Work task ▸ What is needed here is an exact copy of all the records below.

---------- Records provided

(** * The chat endpoint of "The Infinite Scroll" backend (src/main.py)

    A shallow embedding of [maybe_slip], [chat] and the diagnostic
    endpoint [test_database], together with the pieces of the Python
    runtime they call.

    Conventions of the model.
    - A Python [str] is a Rocq [string] holding its UTF-8 bytes.  The
      [str] methods the handlers call ([lower], [strip], [title] and
      slicing) follow the interpreter's Unicode tables, which are not
      part of the sources: the handlers take them as a parameter
      ([PyStr]) that is only known to act on ASCII text as the
      functions of [Str] do.  The instance [ascii_only] runs the
      handlers on ASCII requests.
    - A Python [float] is modelled by its exact rational value ([Q]).
      The float literals [0.02] and [0.05] denote the binary64 numbers
      nearest to them and are written out as such.
    - The global random generator, the wall clock and the document store
      are threaded through the handler as an explicit [World]. *)

From Stdlib Require Import Ascii QArith Qround.
From stdpp Require Import pretty gmap strings list fin_maps.

(** ** The [str] methods on ASCII text

    What [lower], [strip], [title], [capitalize] and slicing do to a
    text made of ASCII characters only. *)

Module Str.

Definition code (c : ascii) : nat := nat_of_ascii c.

Definition is_upper (c : ascii) : bool :=
  (65 <=? code c)%nat && (code c <=? 90)%nat.

Definition is_lower (c : ascii) : bool :=
  (97 <=? code c)%nat && (code c <=? 122)%nat.

(** [str.isspace] on one ASCII character: TAB, LF, VT, FF, CR, the four
    separators FS, GS, RS, US, and the space. *)
Definition is_space (c : ascii) : bool :=
  ((9 <=? code c)%nat && (code c <=? 13)%nat)
  || ((28 <=? code c)%nat && (code c <=? 31)%nat)
  || (code c =? 32)%nat.

Definition is_cased (c : ascii) : bool := is_upper c || is_lower c.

--------------------

Exercise solution ▸
(** * The chat endpoint of "The Infinite Scroll" backend (src/main.py)

    A shallow embedding of [maybe_slip], [chat] and the diagnostic
    endpoint [test_database], together with the pieces of the Python
    runtime they call.

    Conventions of the model.
    - A Python [str] is a Rocq [string] holding its UTF-8 bytes.  The
      [str] methods the handlers call ([lower], [strip], [title] and
      slicing) follow the interpreter's Unicode tables, which are not
      part of the sources: the handlers take them as a parameter
      ([PyStr]) that is only known to act on ASCII text as the
      functions of [Str] do.  The instance [ascii_only] runs the
      handlers on ASCII requests.
    - A Python [float] is modelled by its exact rational value ([Q]).
      The float literals [0.02] and [0.05] denote the binary64 numbers
      nearest to them and are written out as such.
    - The global random generator, the wall clock and the document store
      are threaded through the handler as an explicit [World]. *)

From Stdlib Require Import Ascii QArith Qround.
From stdpp Require Import pretty gmap strings list fin_maps.

(** ** The [str] methods on ASCII text

    What [lower], [strip], [title], [capitalize] and slicing do to a
    text made of ASCII characters only. *)

Module Str.

Definition code (c : ascii) : nat := nat_of_ascii c.

Definition is_upper (c : ascii) : bool :=
  (65 <=? code c)%nat && (code c <=? 90)%nat.

Definition is_lower (c : ascii) : bool :=
  (97 <=? code c)%nat && (code c <=? 122)%nat.

(** [str.isspace] on one ASCII character: TAB, LF, VT, FF, CR, the four
    separators FS, GS, RS, US, and the space. *)
Definition is_space (c : ascii) : bool :=
  ((9 <=? code c)%nat && (code c <=? 13)%nat)
  || ((28 <=? code c)%nat && (code c <=? 31)%nat)
  || (code c =? 32)%nat.

Definition is_cased (c : ascii) : bool := is_upper c || is_lower c.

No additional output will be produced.